▸ **EXCERPTED DATA**:
----
(* ===== verification/Settlement.v ===== *)
(** * Handlers and claims are settled

    The handler registry: a registered handler sits under its own name, and one that writes to the outside
    is on the allowlist; a worker built from the built-in handlers has such a
    registry, only takes the store's steps, and can only fail to start for a sender
    that is not allowed.  And the settlement of a claim: however [process_claim] ends
    without an error, the attempt is no longer live. *)

From S2P Require Import Prelude Text Strings Messages External Domain Tables Signals Artifacts.
From S2P Require Import StoreBase StoreGoals StoreWork StoreExtend Replay Engine Worker Handlers.
From S2P Require Import Order History Operations.

Section registry.
  Context `{ENV : LoopEnv}.

Record handler_ok (self : WorkHandlerRegistry) (name : string) (h : WorkHandler) : Prop := {
  ho_name : wh_name h = name;
  ho_nonblank : is_blank name = false;
  ho_gated : wh_effect_class h = ExternalWrite → name ∈ reg_allowlist self
}.

Definition registry_ok (self : WorkHandlerRegistry) : Prop :=
  ∀ name h, registry_get self name = Some h → handler_ok self name h.

Lemma empty_registry_ok allowlist : registry_ok (empty_registry allowlist).
Proof. intros name h H. unfold registry_get in H; cbn in H; by rewrite lookup_empty in H. Qed.

Lemma register_allowlist self h : reg_allowlist (register self h).2 = reg_allowlist self.
Proof. unfold register. repeat case_match; done. Qed.

(** Registration is safe on every branch: a refused external-write or unnamed
    handler leaves the registry as it was; otherwise exactly the handler's own name
    is bound to it - an error reports the handler it replaced - and a well-formed
    registry stays well-formed, so no external-write handler outside the allowlist is
    ever found. *)
Theorem register_exact self h :
  let '(r, self') := register self h in
  (registry_ok self → registry_ok self') ∧
  if is_external_write (wh_effect_class h) && negb (bool_decide (wh_name h ∈ reg_allowlist self)) ||
     is_blank (wh_name h)
  then is_ok r = false ∧ self' = self
  else is_ok r = negb (is_some (registry_get self (wh_name h))) ∧
       (∀ name, registry_get self' name =
                  if String.eqb name (wh_name h) then Some h else registry_get self name).
Proof.
  destruct (register self h) as [r self'] eqn:E. unfold register in E.
  destruct (is_external_write (wh_effect_class h)) eqn:Ew,
    (bool_decide (wh_name h ∈ reg_allowlist self)) eqn:Eb,
    (is_blank (wh_name h)) eqn:Ebl; cbn [andb orb negb] in *; try by simplify_eq.
  all: assert (Hg : ∀ name, registry_get self' name =
      if String.eqb name (wh_name h) then Some h else registry_get self name)
    by (intros name; unfold registry_get in *;
        destruct (String.eqb_spec name (wh_name h)) as [->|];
        case_match; simplify_eq; cbn; by rewrite ?lookup_insert_eq, ?lookup_insert_ne by done).
  all: assert (Ha : reg_allowlist self' = reg_allowlist self) by (case_match; by simplify_eq).
  all: split; [|split; [unfold registry_get; case_match; by simplify_eq|exact Hg]].
  all: intros Hok name h'; rewrite Hg; destruct (String.eqb_spec name (wh_name h)) as [->|].
  all: intros Hget; try (destruct (Hok _ _ Hget); split; by rewrite ?Ha).
  all: simplify_eq; split; [done|done|intros Hx; rewrite Ha].
  all: first [by rewrite Hx in Ew|by apply bool_decide_eq_true in Eb].
Qed.

Definition may_register (allowlist : gset string) (h : WorkHandler) : Prop :=
  is_blank (wh_name h) = false ∧
  (wh_effect_class h = ExternalWrite → wh_name h ∈ allowlist).

Lemma register_ok self h :
  may_register (reg_allowlist self) h → registry_get self (wh_name h) = None →
  register self h =
    (Ok tt, {| reg_handlers := <[wh_name h := h]> (reg_handlers self);
               reg_allowlist := reg_allowlist self |}).
Proof.
  intros [Hb He] Hn. unfold register, registry_get in *. rewrite Hb, Hn.
  destruct (is_external_write (wh_effect_class h)) eqn:E; cbn; [|done].
  rewrite bool_decide_eq_true_2; [done|]. apply He. by destruct (wh_effect_class h).
Qed.

(** Handlers with names of their own all register. *)
Lemma register_all_ok l self :
  Forall (may_register (reg_allowlist self)) l → NoDup (wh_name <$> l) →
  Forall (λ h, registry_get self (wh_name h) = None) l →
  ∃ self', register_all self l = Ok self' ∧ reg_allowlist self' = reg_allowlist self ∧
    ∀ name h, registry_get self' name = Some h ↔
              registry_get self name = Some h ∨ (h ∈ l ∧ wh_name h = name).
Proof.
  revert self. induction l as [|h l IH]; intros self Hm Hnd Hfree.
  - exists self. split_and!; [done..|]. set_solver.
  - apply Forall_cons in Hm as [Hh Hm], Hfree as [Hf Hfree]. cbn in Hnd.
    apply NoDup_cons in Hnd as [Hnin Hnd]. unfold register_all. cbn [for_res].
    rewrite register_ok by done. cbn [mbind res_bind].
    edestruct (IH {| reg_handlers := <[wh_name h := h]> (reg_handlers self);
                     reg_allowlist := reg_allowlist self |}) as (self' & Heq & Ha & Hget); [done|done| |].
    { apply Forall_forall. intros x Hx. unfold registry_get. cbn. rewrite lookup_insert_ne.
      - by eapply Forall_forall in Hfree.
      - intros E. apply Hnin. rewrite E. by apply list_elem_of_fmap_2. }
    exists self'. split_and!; [exact Heq|exact Ha|]. intros name x. rewrite Hget.
    unfold registry_get in *. cbn. destruct (decide (wh_name h = name)) as [<-|Hne].
    + rewrite lookup_insert_eq, Hf. set_solver.
    + rewrite lookup_insert_ne by done. set_solver.
Qed.
End registry.

Section builtins.
  Context `{ENV : LoopEnv} `{!ToValue self_test_row} `{!ToValue ReplayRun} `{CP : ChatProvider}.
  Variables schema_tables schema_versions : Z.

Definition builtins : list WorkHandler :=
  [ goal_planner; wait_handler; provider_analysis_handler;
    self_test_handler schema_tables schema_versions; session_replay_handler; manual_gate;
    bounded_evolution_unavailable ].

(** The handlers of a default worker. *)
Definition default_handler (outbound : option OutboundSender) (h : WorkHandler) : Prop :=
  h ∈ builtins ∨ ∃ sender, outbound = Some sender ∧ h = channel_send_handler.

Lemma default_handler_ok outbound handlers :
  (∀ name h, registry_get handlers name = Some h ↔ wh_name h = name ∧ default_handler outbound h) →
  (is_some outbound = true → "channel_send" ∈ reg_allowlist handlers) →
  registry_ok handlers ∧ ∀ name h, registry_get handlers name = Some h → handler_steps h.
Proof.
  intros Hget Hal. split; intros name h [<- [Hh|(sender & -> & ->)]]%Hget.
  - unfold builtins in Hh. repeat (apply elem_of_cons in Hh as [->|Hh]; [by split|]). inversion Hh.
  - split; [done|done|]. intros _. by apply Hal.
  - apply (builtin_steps schema_tables schema_versions _
      {| sender_send := λ _ _ _ _ _, Err ""; sender_supports_channel := λ _, false |}).
    apply (elem_of_app builtins [channel_send_handler]). by left.
  - apply (builtin_steps schema_tables schema_versions _ sender).
    apply (elem_of_app builtins [channel_send_handler]). right. by apply list_elem_of_singleton.
Qed.

Lemma builtins_wired engine process_id (outbound : option OutboundSender) :
  let allowed := ew_allowed_handlers (external_write_policy engine) in
  match with_builtins schema_tables schema_versions engine process_id outbound with
  | Ok w => (is_some outbound = true → "channel_send" ∈ allowed) ∧
      (∀ name h, registry_get (lw_handlers w) name = Some h ↔
         wh_name h = name ∧ default_handler outbound h) ∧
      registry_ok (lw_handlers w) ∧ worker_steps w
  | Err _ => is_some outbound = true ∧ "channel_send" ∉ allowed
  end.
Proof.
  cbv zeta. unfold with_builtins. fold builtins.
  set (allowed := ew_allowed_handlers _).
  destruct (register_all_ok builtins (empty_registry allowed)) as (r & Hr & Ha & Hget).
  { repeat constructor; done. }
  { apply (bool_decide_unpack _). by vm_compute. }
  { repeat constructor. }
  rewrite Hr. cbn [mbind res_bind].
  assert (Hbase : ∀ name h, registry_get r name = Some h ↔ wh_name h = name ∧ h ∈ builtins).
  { intros name h. rewrite Hget. unfold registry_get at 1. cbn. rewrite lookup_empty.
    generalize (h ∈ builtins). clear. naive_solver. }
  destruct outbound as [sender|]; cbn [is_some].
  - destruct (decide ("channel_send" ∈ allowed)) as [Hin|Hin].
    + destruct (register_all_ok [channel_send_handler (OS := sender)] r) as (r' & Hr' & Ha' & Hget').
      { rewrite Ha. by repeat constructor. }
      { apply NoDup_singleton. }
      { constructor; [|done]. destruct (registry_get r _) eqn:E; [|done].
        apply Hbase in E as [En Eh]. cbn in En. unfold builtins in Eh.
        repeat (apply elem_of_cons in Eh as [->|Eh]; [discriminate En|]). inversion Eh. }
      rewrite Hr'. cbn [mbind res_bind lw_handlers]. split; [done|].
      assert (Hall : ∀ name h, registry_get r' name = Some h ↔
        wh_name h = name ∧ default_handler (Some sender) h).
      { intros name h. rewrite Hget', Hbase, list_elem_of_singleton. unfold default_handler. generalize (h ∈ builtins). clear. naive_solver. }
      split; [exact Hall|]. apply (default_handler_ok (Some sender)); [exact Hall|].
      intros _. by rewrite Ha', Ha.
    + unfold register_all, register. cbn [for_res wh_name wh_effect_class channel_send_handler is_external_write].
      rewrite Ha, bool_decide_eq_false_2 by done. done.
  - assert (Hall : ∀ name h, registry_get r name = Some h ↔ wh_name h = name ∧ default_handler None h).
    { intros name h. rewrite Hbase. unfold default_handler. generalize (h ∈ builtins). clear. naive_solver. }
    split; [done|]. split; [exact Hall|]. by apply (default_handler_ok None).
Qed.

(** The default worker starts unless it is given a sender that the policy does
    not allow, and then it has exactly the built-in handlers - [channel_send] only
    with an allowed sender - each under its own name, gated by the allowlist, and
    changing the store through the engine only. *)
Theorem builtins_are_wired engine process_id (outbound : option OutboundSender) :
  let allowed := ew_allowed_handlers (external_write_policy engine) in
  match with_builtins schema_tables schema_versions engine process_id outbound with
  | Ok w => (is_some outbound = true → "channel_send" ∈ allowed) ∧
      (∀ name h, registry_get (lw_handlers w) name = Some h ↔
         wh_name h = name ∧ default_handler outbound h) ∧
      registry_ok (lw_handlers w) ∧ worker_steps w
  | Err _ => is_some outbound = true ∧ "channel_send" ∉ allowed
  end.
Proof. apply builtins_wired. Qed.
End builtins.

(** ** A processed claim is settled

    However [process_claim] ends without an error - the handler succeeded, failed,
    timed out, went to sleep, yielded, was missing or not allowed - the attempt of
    the claim is no longer live.  And a handler the policy does not allow has no
    influence on the run. *)

Section settled.
  Context `{ENV : LoopEnv}.

Abbreviation DB := (M Db).

(** The claim's attempts of the first store have ended in the second. *)
Definition settled (claim : WorkClaim) (s s' : Db) : Prop :=
  ∀ i a, db_attempts s !! i = Some a → at_id a = atr_id (wc_attempt claim) →
  ∃ a', db_attempts s' !! i = Some a' ∧ live_attempt a' = false.

Definition dead (st : AttemptStatus) : bool := negb (bool_decide (st ∈ [ARunning; ACommitting])).

Lemma live_dead a : live_attempt a = negb (dead (at_status a)).
Proof. unfold live_attempt, attempt_in, dead. by rewrite negb_involutive. Qed.

Lemma dead_path a b : path attempt_edge a b → dead a = true → dead b = true.
Proof. apply path_closed. by intros [] []. Qed.

Lemma settled_later claim s0 s1 s2 : settled claim s0 s1 → db_le s1 s2 → settled claim s0 s2.
Proof.
  intros H Hle i a Hi Ha. destruct (H i a Hi Ha) as (b & Hb & Hl).
  destruct (tbl_le_lookup _ _ _ _ _ (le_attempts _ _ Hle) Hb) as (c & Hc & [_ Hp]).
  exists c. split; [done|]. rewrite live_dead in *. apply negb_false_iff in Hl.
  by rewrite (dead_path _ _ Hp Hl).
Qed.

Lemma settled_earlier claim s0 s1 s2 : db_le s0 s1 → settled claim s1 s2 → settled claim s0 s2.
Proof.
  intros Hle H i a Hi Ha.
  destruct (tbl_le_lookup _ _ _ _ _ (le_attempts _ _ Hle) Hi) as (b & Hb & [Hs _]).
  apply (H i b Hb). unfold attempt_static in Hs. congruence.
Qed.

(** ** Computations that end the attempt, on the values that satisfy [P] *)

Definition ends_if {A} (claim : WorkClaim) (P : A → bool) (m : DB A) : Prop :=
  ∀ s, wp m (λ r s', ∀ a, r = Ok a → P a = true → settled claim s s') s.

Definition ends {A} (claim : WorkClaim) (m : DB A) : Prop := ends_if claim (λ _, true) m.

Section rules.
  Context {A B : Type} (claim : WorkClaim) (P : A → bool) (Q : B → bool).

Lemma ends_throw e : ends_if claim P (throw e).
Proof. intros s. by apply wp_throw. Qed.

Lemma ends_ret a : P a = false → ends_if claim P (mret a).
Proof. intros H s. apply wp_ret. intros ? [= <-]. by rewrite H. Qed.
----
▸ **YOUR ASSIGNMENT**: Find "- split; [done|done|]." in the entries above and copy that whole line exactly, then each line after it through the line that contains "sender_send := λ".

▸ **RESPONSE TO THIS TASK**:
  - split; [done|done|]. intros _. by apply Hal.
  - apply (builtin_steps schema_tables schema_versions _
      {| sender_send := λ _ _ _ _ _, Err ""; sender_supports_channel := λ _, false |}).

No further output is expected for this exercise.